Now that I’ve reached a certain age, I find myself doing exactly the same when it comes to advertising. When some bright spark starts talking about how such and such a campaign has revolutionalised, disrupted or utterly transformed the category’s communication, it’s usually to be taken with a pinch of salt.
Yes, I know - people want simple stories of from:to, of heroes turning things on their heads, of creatives taking humungous leaps. Short attention span and all that. The vogue for storytelling has a lot to answer for.
Still, it’s sometimes worth putting the record straight.

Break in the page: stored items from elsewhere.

(** X6. STEPs 3 to 5 on a claimed job, when what they write is something
    the store accepts (well-formed text without U+0000 in the API's answer
    and in the error's message, a retry_count within INTEGER, times the
    store can hold), end
    in one of two ways. Either the handler's code throws, which happens
    only when the retry time is not a valid Date, and then the table is as
    it was (the job stays locked). Or one UPDATE that the store accepts has
    been applied to the rows with the job's id, and every such row is out
    of [processing] with both lock fields cleared; it is [completed],
    holding the API's answer as its result, exactly when the call was not
    forced to fail and the API answered ok. *)
Theorem run_ends_with_the_lock_released (e : env) (forceFail : bool)
  (reply : Process.api_reply) (j : job) (w : world) :
  run_is_storable e reply j w ->
  let after := Process.run_job e forceFail reply j w in
  match fst after with
  | Thrown message =>
      message = "Invalid time value" /\ db (snd after) = db w
  | Done _ =>
      (exists p db_now,
         db (snd after) = update_rows (has_id (id j)) p db_now (db w)
         /\ accepted_patch p)
      /\ forall r, In r (db (snd after)) -> id r = id j ->
           released r
           /\ (status r = completed
               <-> forceFail = false
                   /\ exists apiResult, reply = Process.ApiOk apiResult)
           /\ (forall apiResult, reply = Process.ApiOk apiResult ->
               forceFail = false -> result r = apiResult)
  end.
Proof.
  intros (Hclock & Hnext & Hint & Hreply).
  unfold Process.run_job, Process.call_api, Process.job_succeeded,
    Process.job_failed, Process.calculateNextRetryTime, Process.toISOString,
    try_catch, bind, date_now, db_update, ret, throw.
  destruct forceFail, reply as [res | code | msg]; simpl;
    try (destruct (retry_count j + 1 >=? max_retries j); simpl);
    try (match goal with
         | |- context [Process.new_Date ?t] =>
             destruct (Process.new_Date t) eqn:Hdate
         end; simpl);
    try (split; reflexivity);
    (split;
     [ do 2 eexists; split; [reflexivity |];
       accept_patch Hclock Hnext Hint Hreply
     | intros r Hin Hid;
       apply updated_row in Hin as [[r0 [_ [_ ->]]] | [_ Hc]];
       try (apply has_id_eq in Hid; congruence);
       unfold released; simpl;
       (split; [repeat split; auto |]);
       (split; [split; [intros H; try discriminate H; split; eauto
                       | intros [H1 [x H2]]; try discriminate; reflexivity]
               | intros x Hx Hf; try discriminate; congruence]) ]).
Qed.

Recently, in Campaign, I read an article from a chief strategy officer from a major international agency praising Persil’s Dirt is Good campaign. Now, I also admire this campaign, despite its occasional forays into false directions. The campaign has been running for 17 years, which is pretty good going. The chief strategy officer makes plenty of good points about the campaign, yet dismisses all pre-2005 detergent advertising with a sweeping generalisation:
"Historically, the casting and scenarios for washing powder ads were dreadfully homogenous, typically oppressive portrayals of perfect Stepford mums beaming at a neat stack of clean clothing.”
I wonder if he ever saw this Ariel ad from 1997 as a lad? Can you spot any of these:
- Mum’s perfect kitchen?
- perfectly folded piles of clothing?
- Stepford mums?
No, me neither. All I can see is a brilliant piece of communication, based on a universal human truth: the younger generation think they invented the world.